01 julho 2016

Reviravolta no caso da morte do estudante da UFOB em Barreiras


Estudante morto

A polícia civil de Barreiras (BA), derrubou a versão ”inventada” de crime de latrocínio, sobre a morte do estudante da Universidade Federal da Bahia (UFOB), Carlson Calmon Correia Pereira, 22 anos, morto com um tiro no último sábado (25).

A verdade veio a tona nesta quinta-feira (30), quando dois rapazes; Michel Souza Amorim, 22 anos e Adriano Silva Barbosa, 19 anos, que eram colegas de da vítima, foram ouvidos pela polícia civil no Complexo Policial local.

”O crime de latrocínio está descartado!” É o que afirmam os delegados que conduziram as investigações do caso. Ainda não se fala em desfecho do caso. Entretanto a polícia já revelou na verdade, houve foi um crime de homicídio.

Quando Michel e Adriano foram interrogados, na manhã desta quinta-feira (30), eles insistiram com a ”versão mentirosa”, de que Carlson havia sofrido o tiro ao ser assaltado perto de casa no bairro JK.

Essa versão foi sustentada pelos dois, até o momento que os delegados revelaram que diante das investigações, existia a certeza, de que eles estavam mentindo. Foi daí que Michel e Adriano, revelaram que no meio de uma brincadeira, com um revolver, ocorreu o disparo acidental que ceifou a vida de Carlson.

Delegados Marineide Pires, Rivaldo Luz , Joaquim Rodrigues e a arma do crime

Os rapazes revelaram para a polícia que, eles dois, mais duas garotas, e a vítima, estavam reunidos na república dos estudantes, quando Michel exibiu a arma, e a repassou para Adriano. Segundo o próprio Adriano, ao manusear o revolver, este veio a disparar acidentalmente.

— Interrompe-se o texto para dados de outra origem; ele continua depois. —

(** * telegram-search: the embedding backfill, the similarity search and the
    conflict-free inserts of the message store

    Shallow embedding of
    - [embed] (the backfill command that imports [db] from [../db]),
    - [createMessage], [findSimilarMessages], [updateChat], [updateFolder]
      of [packages/core/src/db/index.ts],
    - the earlier copy of the db module ([createMessage] and
      [findSimilarMessages] without conflict handling and filters), in
      [Module Legacy].

    The relational store, the ORM and the embedding provider are external to
    the sources; they are modelled by their documented behaviour:
    a table is the list of its rows in physical order, a query without
    ORDER BY scans it in that order, and whatever can fail (provider call,
    row update, fetch) is decided by an oracle of the environment. *)

From stdpp Require Import base list gmap strings sorting.
From Stdlib Require Import ZArith QArith Lia.

Local Open Scope Z_scope.
Local Open Scope nat_scope.

(** ** JavaScript strings and [String.prototype.trim] *)

(** A JS string is a sequence of UTF-16 code units. *)
Definition jsstring := list N.

(** Code unit of an ASCII character, to write literals. *)
Definition js (s : string) : jsstring :=
  map (fun a => N.of_nat (Ascii.nat_of_ascii a)) (String.list_ascii_of_string s).

(** ECMAScript WhiteSpace and LineTerminator code points, the set that
    [trim] strips. *)
Definition isWhiteSpace (c : N) : bool :=
  ((9 <=? c) && (c <=? 13) || (c =? 32) || (c =? 160) || (c =? 5760)
   || (8192 <=? c) && (c <=? 8202) || (c =? 8232) || (c =? 8233)
   || (c =? 8239) || (c =? 8287) || (c =? 12288) || (c =? 65279))%N.

Fixpoint trimStart (s : jsstring) : jsstring :=
  match s with
  | [] => []
  | c :: s' => if isWhiteSpace c then trimStart s' else s
  end.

Para a polícia, apesar da reviravolta no caso, com a verdade vindo a tona e confirmado homicídio ao invés de latrocínio, existem outros pontos a serem esclarecidos. Não se descarta, por exemplo que o grupo estaria planejando fazer a brincadeira conhecida como “Roleta Russa”.

Michel além de revelar que estava no local, assumiu a propriedade e apresentou a arma, sendo um revolver calibre 32.

O ponto de partida para a reviravolta no caso, veio quando a polícia encontrou o celular da vítima esquecido dentro do carro no qual a vítima foi socorrida para o Hospital do Oeste. O aparelho e o revolver estão apreendidos na polícia civil.

Adriano, que a todo momento acompanhou a vítima desde leva-lo ao Hospital até permanecer no velório, ao lado da família de Carlson em Riacho de Santana, diante da polícia caiu em desespero ao tomar conhecimento que a polícia já tinha a versão verdadeira do caso. Em lágrimas ao ser interrogado, ele se ajoelhou e revelou o que havia acontecido. Ele disse que ao manusear a arma, esta disparou acidentalmente.

O caso segue sendo investigado pela Delegacia de Homicídios local, visando esclarecer, individualmente as participações de Michel, Adriano e as duas moças, que a polícia ainda ouvirá, mas que foram citadas por eles.